I used to be on top of Artificial Intelligence -- I wrote a column for and ultimately went on to be the Editor-in-Chief of AI Expert, the leading trade magazine in the AI field at the time. I've tried to stay, not professionally competent, but familiar with the field. That has been rather difficult because the AI field has largely put aside grand theories and adopted two pragmatic themes: statistical techniques and mixed-approaches.
Statistical techniques rely on large bodies of data that allow you to guess, for instance, that "push comes to"->"shove" not from any understanding of metaphor or causation but because the word "push" followed by "comes" followed by "to" is followed 87.3% of the time by the word "shove". Statistics excel at extracting patterns from large input sets.
Mixed approaches are ones which use different strategies to try to tackle different aspects or stages of a problem.

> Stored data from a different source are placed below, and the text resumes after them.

(** * person-search: the OAuth 2.1 proxy, the session cookie and the MCP
      request authenticator, embedded in Rocq.

    The development follows the TypeScript sources file by file:
    - [JS]            the part of the JavaScript platform the code relies on
                      (strings as sequences of UTF-16 code units, truthiness,
                      [String.prototype] helpers, exceptions);
    - [Base64]        [btoa] / [atob];
    - [Json]          [JSON.stringify] / [JSON.parse] and property access;
    - [UrlResolver]   src/lib/url-resolver.ts;
    - [OAuthUtils]    lib/oauth-utils.ts;
    - [Session]       the cookie issued by the Google callback and the
                      session-status endpoint;
    - [Authorize], [Token], [Logout]   the route handlers under api/auth;
    - [McpActions], [McpRoute]         the tool dispatcher and api/mcp;
    - [Middleware]    middleware.ts, the guard of the pages;
    - [People]        api/people, the paginated search;
    - [Callback], [LoginForm]          the Google callback and the state the
                      login form sends through Google;
    - [OAuthUrls], [WellKnown]         the discovery documents. *)

From Stdlib Require Import ZArith NArith List String Ascii Bool Lia.
From Stdlib Require Import DecimalFacts DecimalPos DecimalN.
Import ListNotations.

Set Implicit Arguments.

(* ------------------------------------------------------------------ *)
(** * The JavaScript platform                                          *)
(* ------------------------------------------------------------------ *)

Module JS.

(** A JavaScript string is a sequence of UTF-16 code units. *)
Definition jsstring := list N.

(** Source literals are ASCII; [js "..."] is the literal as code units. *)
Definition js (s : string) : jsstring :=
  map N_of_ascii (list_ascii_of_string s).
Arguments js s%_string.

(** [===] on strings. *)
Fixpoint jseq (a b : jsstring) : bool :=
  match a, b with
  | [], [] => true
  | x :: a', y :: b' => N.eqb x y && jseq a' b'
  | _, _ => false
  end.

(** [s !== ""]. *)
Definition nonEmpty (s : jsstring) : bool :=
  match s with [] => false | _ :: _ => true end.

(** Truthiness of [string | null | undefined]: defined and not [""]. *)
Definition truthy (o : option jsstring) : bool :=
  match o with Some s => nonEmpty s | None => false end.

(** [a || b] on optional strings. *)
Definition orElse (o : option jsstring) (d : jsstring) : jsstring :=
  match o with
  | Some s => if nonEmpty s then s else d
  | None => d
  end.

(** [o === lit] where [o] may be undefined. *)
Definition optEq (o : option jsstring) (lit : jsstring) : bool :=
  match o with Some s => jseq s lit | None => false end.

(** [s.startsWith(p)]. *)
Fixpoint startsWith (p s : jsstring) : bool :=
  match p, s with
  | [], _ => true
  | x :: p', y :: s' => N.eqb x y && startsWith p' s'
  | _ :: _, [] => false
  end.

(** [s.slice(n)] for [n >= 0]. *)
Definition slice (n : nat) (s : jsstring) : jsstring := skipn n s.

(** [s.includes(p)]. *)
Fixpoint includes (p s : jsstring) : bool :=
  startsWith p s ||
  match s with
  | [] => false
  | _ :: s' => includes p s'
  end.

(** [s.replace(p, r)] with a string pattern: only the first occurrence. *)
Fixpoint replaceFirst (p r s : jsstring) : jsstring :=
  if startsWith p s then r ++ skipn (List.length p) s
  else match s with
       | [] => []
       | c :: s' => c :: replaceFirst p r s'
       end.

(** [s.replace(/\/$/, "")]: drops one trailing slash, if there is one. *)
Fixpoint stripTrailingSlash (s : jsstring) : jsstring :=
  match s with
  | [] => []
  | c :: s' =>
      match s' with
      | [] => if N.eqb c 47 then [] else [c]
      | _ :: _ => c :: stripTrailingSlash s'
      end
  end.

(** [s.split(sep)] for a one-unit separator. *)
Fixpoint split (sep : N) (s : jsstring) : list jsstring :=
  match s with
  | [] => [[]]
  | c :: s' =>
      if N.eqb c sep then [] :: split sep s'
      else match split sep s' with
           | [] => [[c]]
           | w :: ws => (c :: w) :: ws
           end
  end.

Definition isAscii (s : jsstring) : bool := forallb (fun c => N.ltb c 128) s.

Definition lowerAsciiUnit (c : N) : N :=
  if N.leb 65 c && N.leb c 90 then c + 32 else c.

(** [s.toLowerCase()].  On ASCII strings it maps A-Z to a-z.  The Unicode
    case mapping of other strings is left to [unicodeLower]. *)
Definition toLowerCase (unicodeLower : jsstring -> jsstring) (s : jsstring)
  : jsstring :=
  if isAscii s then map lowerAsciiUnit s else unicodeLower s.

(** What a [throw] carries.  The handlers tell apart instances of [Error]
    (whose [message] they read), zod's [ZodError] (a subclass of [Error] whose
    message renders its list of issues) and any other thrown value. *)
Inductive exn :=
| Error (name message : jsstring)
| ZodError (issues : list jsstring)
| Thrown (value : jsstring).

(** A computation either returns or throws. *)
Inductive result (A : Type) : Type :=
| Ok (a : A)
| Throw (e : exn).
Arguments Ok {A} a.
Arguments Throw {A} e.

Definition bind {A B} (m : result A) (k : A -> result B) : result B :=
  match m with Ok a => k a | Throw e => Throw e end.

(** [try { m } catch (e) { h e }]. *)
Definition tryCatch {A} (m : result A) (h : exn -> result A) : result A :=
  match m with Ok a => Ok a | Throw e => h e end.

Imagine a blackboard around which people raise their hands, come forward, add or erase a small bit of information, and step back into the crowd. For instance, one (relatively) simple tool might know that "X comes to Y" implies temporal ordering. Another might say that temporal ordering implies escalation. And another might say "A 'Shove' is an escalation of a 'Push'".
The more I read about Watson, the more it seems that while Watson used mixed approaches, what it's mixing are almost all statistical techniques. So while it would undoubtedly be able to answer that "shove" is what "push often comes to..." I think it would do so without any reasoning, or schema, about temporal ordering or escalation.
The problem with statistical techniques is they are not general.
If a child is shown how to win tic-tac-toe by always starting with a 'X' in the upper-left box, and then we asked them if they could always win by starting in another corner, we would be disappointed if they couldn't figure it out. Maybe not at first, but if tic-tac-toe was something they enjoyed, they would eventually recognize the pattern. If they never achieved the recognition, it would be troubling.
Pattern recognition, not pattern extraction, seems to be "how" we work. If pattern extraction were at the core, we wouldn't be troubled by sharks when entering the ocean and we wouldn't spend money on lottery tickets.
So it seems that Watson uses a fundamentally different "how" in its achievement. Yet the capability of rapidly and accurately answering questions (ones that have been intentionally obfuscated!) is clearly epochal. Clearly Watson has a role in medicine (diagnostics), law and regulatory compliance (is there precedent? is this a restricted behavior?), and intelligence (where's the next revolution likely?). The problems of "Big Data" are very much in the mind of the software development community and Watson is a stunning leap forward in combining big data, processing power, and specialized algorithms.